• _Work item_
Output exactly the lines below, starting with the line that has "Type_ : string;" and going on through the line that has "among the sources.", both included, and no other lines.

• _Information_
(** * terraform-mcp-server: the policy_details tool handler and the e2e harness

    A shallow embedding of [pkg/tools/policy_details.go] and of
    [e2e/e2e_test.go].  Go values are modelled as they are in the source:
    a value of interface type [error] is an [option] ([None] is [nil]), a
    pointer result is an [option], a function returning [(x, err)] returns a
    pair.  Code that talks to the outside (the registry, docker, the health
    endpoint, the protocol client) is written against an explicit interface
    and records what it does in a trace. *)

From Stdlib Require Import ZArith Lia Ascii String List.
From stdpp Require Import base option list strings pretty gmap.

Local Open Scope string_scope.
Set Warnings "-register-all".

(** ** Go data *)

Module Go.

(** A non-nil [error]: either a leaf with its text, or a wrapped error
    ([fmt.Errorf] with a context).  A Go value of type [error] is an
    [option error]. *)
Inductive error : Type :=
| Err (msg : string)
| Wrap (context : string) (cause : option error).

(** [err.Error()], as [%v] prints it. *)
Fixpoint Error (e : error) : string :=
  match e with
  | Err msg => msg
  | Wrap context None => context
  | Wrap context (Some c) => context +:+ ": " +:+ Error c
  end.

(** A value of type [any] as it arrives in a tool request. *)
Inductive value : Type :=
| VNil
| VBool (b : bool)
| VNumber (n : Z)
| VString (s : string)
| VList (l : list value).

Definition dquote : string := String (ascii_of_nat 34) EmptyString.
Definition newline : string := String (ascii_of_nat 10) EmptyString.
Definition backtick : string := String (ascii_of_nat 96) EmptyString.

(** The slice expression [s[:n]] on a string: it panics when [n] exceeds
    [len(s)]; [None] is the panic. *)
Definition slice_to (n : nat) (s : string) : option string :=
  if (n <=? String.length s)%nat then Some (substring 0 n s) else None.

(** [strings.Contains]. *)
Fixpoint Contains (s sub : string) : bool :=
  if String.prefix sub s then true
  else match s with
       | EmptyString => false
       | String _ s' => Contains s' sub
       end.

End Go.

(** ** mcp-go data *)

Module mcp.
Import Go.

(** The kinds of content item of a tool result. *)
Inductive Content : Type :=
| TextContent (Text : string)
| ImageContent (Data MIMEType : string)
| AudioContent (Data MIMEType : string)
| EmbeddedResource (URI : string).

Record CallToolResult : Type := {
  Content_ : list Content;
  IsError : bool
}.

Definition NewToolResultText (text : string) : CallToolResult :=
  {| Content_ := [TextContent text]; IsError := false |}.

(** [request.Params]: the tool name and its arguments. *)
Record CallToolRequest : Type := {
  Name : string;
Arguments : gmap string value
}.

(** [CallToolRequest.RequireString]: the argument must be present and a
    string. *)
Definition RequireString (r : CallToolRequest) (key : string)
  : string * option error :=
  match Arguments r !! key with
  | Some (VString str) => (str, None)
  | Some _ =>
      (EmptyString, Some (Err ("argument " +:+ dquote +:+ key +:+ dquote +:+ " is not a string")))
  | None =>
      (EmptyString, Some (Err ("required argument " +:+ dquote +:+ key +:+ dquote +:+ " not found")))
  end.

Record Implementation : Type := {
  ImplName : string;
  Version : string
}.

Record InitializeRequest : Type := {
  ProtocolVersion : string;
  ClientInfo : Implementation
}.

Record InitializeResult : Type := {
  ServerInfo : Implementation
}.

End mcp.

(** ** pkg/client and pkg/utils: what the handler uses of them *)

Module client.

(** [Included[i].Attributes] of a policy details document. *)
Record PolicyAttributes : Type := {
  Name : string;
  Shasum : string
}.

Record PolicyIncluded : Type := {
  Type_ : string;
  Attributes : PolicyAttributes
}.

(** [TerraformPolicyDetails]: [Readme] is [Data.Attributes.Readme]. *)
Record TerraformPolicyDetails : Type := {
  Readme : string;
  Included : list PolicyIncluded
}.

End client.

(** ** pkg/tools/policy_details.go *)

Module tools.
Import Go mcp.

(** What the handler does to the outside, in order. *)
Inductive event : Type :=
| LogError (msg : string)
| RegistryCall (method uri version : string).

Definition is_RegistryCall (e : event) : bool :=
  match e with RegistryCall _ _ _ => true | LogError _ => false end.

(** The collaborators of the handler: the registry client, the JSON
    decoder and the readme extraction of [pkg/utils]. *)
Class Registry : Type := {
  SendRegistryCall : string -> string -> string -> string * option error;
  json_Unmarshal : string -> client.TerraformPolicyDetails * option error;
  ExtractReadme : string -> string
}.

(** Modelled from the spec: [utils.LogAndReturnError] of [pkg/utils] is not
    among the sources.  The spec's propagation policy is that handlers
    always return a descriptive error string alongside the error value: the
    call logs the context and returns an error that carries the context
    and the underlying error value ([nil] included). *)
Definition LogAndReturnError (context : string) (err : option error)
  : option error * list event :=
  let e := Wrap context err in
  (Some e, [LogError (Error e)]).

Section Handler.
Context `{Registry}.

(** The [module] block appended to [moduleList] for one policy module. *)
Definition moduleBlock (terraformPolicyID : string) (a : client.PolicyAttributes) : string :=
  newline +:+ "module " +:+ dquote +:+ client.Name a +:+ dquote +:+ " {" +:+ newline
  +:+ "source = " +:+ dquote +:+ "https://registry.terraform.io/v2" +:+ terraformPolicyID
  +:+ "/policy-module/" +:+ client.Name a +:+ ".sentinel?checksum=sha256:"
  +:+ client.Shasum a +:+ dquote +:+ newline
  +:+ "}" +:+ newline.

Definition policyEntry (a : client.PolicyAttributes) : string :=
  "- POLICY_NAME: " +:+ client.Name a +:+ newline
  +:+ "- POLICY_CHECKSUM: sha256:" +:+ client.Shasum a +:+ newline
  +:+ newline +:+ "---" +:+ newline.

(** The loop over [policyDetails.Included]; the state is
    [(policyList, moduleList)]. *)
Definition includedStep (terraformPolicyID : string) (acc : string * string)
    (policy : client.PolicyIncluded) : string * string :=
  let '(policyList, moduleList) := acc in
  let moduleList :=
    if String.eqb (client.Type_ policy) "policy-modules"
    then moduleList +:+ moduleBlock terraformPolicyID (client.Attributes policy)
    else moduleList in
  let policyList :=
    if String.eqb (client.Type_ policy) "policies"
    then policyList +:+ policyEntry (client.Attributes policy)
    else policyList in
  (policyList, moduleList).

Definition hclTemplate (moduleList terraformPolicyID : string) : string :=
  newline +:+ moduleList +:+ newline
  +:+ "policy " +:+ dquote +:+ "<<POLICY_NAME>>" +:+ dquote +:+ " {" +:+ newline
  +:+ "source = " +:+ dquote +:+ "https://registry.terraform.io/v2" +:+ terraformPolicyID
  +:+ "/policy/<<POLICY_NAME>>.sentinel?checksum=<<POLICY_CHECKSUM>>" +:+ dquote +:+ newline
  +:+ "enforcement_level = " +:+ dquote +:+ "advisory" +:+ dquote +:+ newline
  +:+ "}" +:+ newline.

(** The text built in the [strings.Builder]. *)
Definition policyData (terraformPolicyID : string)
    (policyDetails : client.TerraformPolicyDetails) : string :=
  let readme := ExtractReadme (client.Readme policyDetails) in
  let '(policyList, moduleList) :=
    fold_left (includedStep terraformPolicyID) (client.Included policyDetails)
              (EmptyString, EmptyString) in
  "## Policy details about " +:+ terraformPolicyID +:+ " " +:+ newline +:+ newline +:+ readme
  +:+ "---" +:+ newline
  +:+ "## Usage" +:+ newline +:+ newline
  +:+ "Generate the content for a HashiCorp Configuration Language (HCL) file named policies.hcl. This file should define a set of policies. For each policy provided, create a distinct policy block using the following template." +:+ newline
  +:+ newline +:+ backtick +:+ backtick +:+ backtick +:+ "hcl" +:+ newline
  +:+ hclTemplate moduleList terraformPolicyID
  +:+ newline +:+ backtick +:+ backtick +:+ backtick +:+ newline
  +:+ "Available policies with SHA for " +:+ terraformPolicyID +:+ " are: " +:+ newline +:+ newline
  +:+ policyList.

(** [getPolicyDetailsHandler]: the returned pair [(result, err)] and the
    trace of what was logged and called. *)
Definition getPolicyDetailsHandler (request : CallToolRequest)
  : (option CallToolResult * option error) * list event :=
  let '(terraformPolicyID, err) := RequireString request "terraform_policy_id" in
  match err with
  | Some _ =>
      let '(e, tr) := LogAndReturnError
        "terraform_policy_id is required and must be a string, it is fetched by running the search_policies tool" err in
      ((None, e), tr)
  | None =>
      if String.eqb terraformPolicyID EmptyString then
        let '(e, tr) := LogAndReturnError
          "terraform_policy_id cannot be empty, it is fetched by running the search_policies tool" None in
        ((None, e), tr)
      else
        let uri := terraformPolicyID +:+ "?include=policies,policy-modules,policy-library" in
        let '(policyResp, err) := SendRegistryCall "GET" uri "v2" in
        let called := [RegistryCall "GET" uri "v2"] in
        match err with
        | Some _ =>
            let '(e, tr) := LogAndReturnError
              "Failed to fetch policy details: registry API did not return a successful response" err in
            ((None, e), (called ++ tr)%list)
        | None =>
            let '(policyDetails, err) := json_Unmarshal policyResp in
            match err with
            | Some _ =>
                let '(e, tr) := LogAndReturnError
                  ("error unmarshalling policy details for " +:+ terraformPolicyID) err in
                ((None, e), (called ++ tr)%list)
            | None =>
                ((Some (NewToolResultText (policyData terraformPolicyID policyDetails)), None),
                 called)
            end
        end
  end.

End Handler.

End tools.

(** ** e2e/e2e_test.go: the outside world and the test monad *)

Module e2e.
Import Go mcp.

(** [exec.Cmd]: the argument vector ([Args[0]] is the program), the working
    directory and what is fed to standard input. *)
Record Cmd : Type := {
  Args : list string;
  Dir : string;
  Stdin : string
}.

(** [exec.Command(name, arg...)]. *)
Definition Command (name : string) (arg : list string) : Cmd :=
  {| Args := name :: arg; Dir := EmptyString; Stdin := EmptyString |}.

Record Response : Type := {
  StatusCode : Z
}.

(** What [http.Client.Get] returns.  net/http returns a non-nil response
    whenever the error is nil; with an error the response is usually nil
    (it is non-nil when a redirect check fails). *)
Inductive GetResult : Type :=
| GetResponse (resp : Response)
| GetError (resp : option Response) (err : error).

Definition get_resp (r : GetResult) : option Response :=
  match r with GetResponse resp => Some resp | GetError resp _ => resp end.

Definition get_err (r : GetResult) : option error :=
  match r with GetResponse _ => None | GetError _ err => Some err end.

(** The two implementations of the [mcpClient.MCPClient] interface the
    harness constructs. *)
Inductive MCPClient : Type :=
| StdioMCPClient (command : string) (env args : list string)
| StreamableHttpClient (baseURL : string).

(** One row of a tool table (the tables are declared next to the test
    file). *)
Record TestCase : Type := {
  TestName : string;
  TestDescription : string;
  TestPayload : gmap string value;
  TestShouldFail : bool;
  TestContentType : string
}.

(** The tables and constants the test file uses and does not declare. *)
Class Fixtures : Type := {
  providerTestCases : list TestCase;
  providerDocsTestCases : list TestCase;
  searchModulesTestCases : list TestCase;
  moduleDetailsTestCases : list TestCase;
  CONST_TYPE_RESOURCE : string;
  CONST_TYPE_DATA_SOURCE : string;
  CONST_TYPE_GUIDES : string;
  CONST_TYPE_FUNCTIONS : string;
  LATEST_PROTOCOL_VERSION : string
}.

(** Everything outside the test process: the environment, the commands it
    runs, the health endpoint, the passing of time and the protocol
    clients.  Each operation answers from the state of the world and moves
    it. *)
Class World (W : Type) : Type := {
  environ : W -> gmap string string;
  exec : Cmd -> W -> (string * option error) * W;
  http_Get : string -> W -> GetResult * W;
  time_Sleep : nat -> W -> W;
  NewStdioMCPClient :
    string -> list string -> list string -> W -> (option MCPClient * option error) * W;
  NewStreamableHttpClient : string -> W -> (option MCPClient * option error) * W;
  Initialize : MCPClient -> InitializeRequest -> W -> (option InitializeResult * option error) * W;
  CallTool : MCPClient -> CallToolRequest -> W -> (option CallToolResult * option error) * W;
  Close : MCPClient -> W -> W
}.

• _Result for this task_
  Type_ : string;
  Attributes : PolicyAttributes
}.

(** [TerraformPolicyDetails]: [Readme] is [Data.Attributes.Readme]. *)
Record TerraformPolicyDetails : Type := {
  Readme : string;
  Included : list PolicyIncluded
}.

End client.

(** ** pkg/tools/policy_details.go *)

Module tools.
Import Go mcp.

(** What the handler does to the outside, in order. *)
Inductive event : Type :=
| LogError (msg : string)
| RegistryCall (method uri version : string).

Definition is_RegistryCall (e : event) : bool :=
  match e with RegistryCall _ _ _ => true | LogError _ => false end.

(** The collaborators of the handler: the registry client, the JSON
    decoder and the readme extraction of [pkg/utils]. *)
Class Registry : Type := {
  SendRegistryCall : string -> string -> string -> string * option error;
  json_Unmarshal : string -> client.TerraformPolicyDetails * option error;
  ExtractReadme : string -> string
}.

(** Modelled from the spec: [utils.LogAndReturnError] of [pkg/utils] is not
    among the sources.  The spec's propagation policy is that handlers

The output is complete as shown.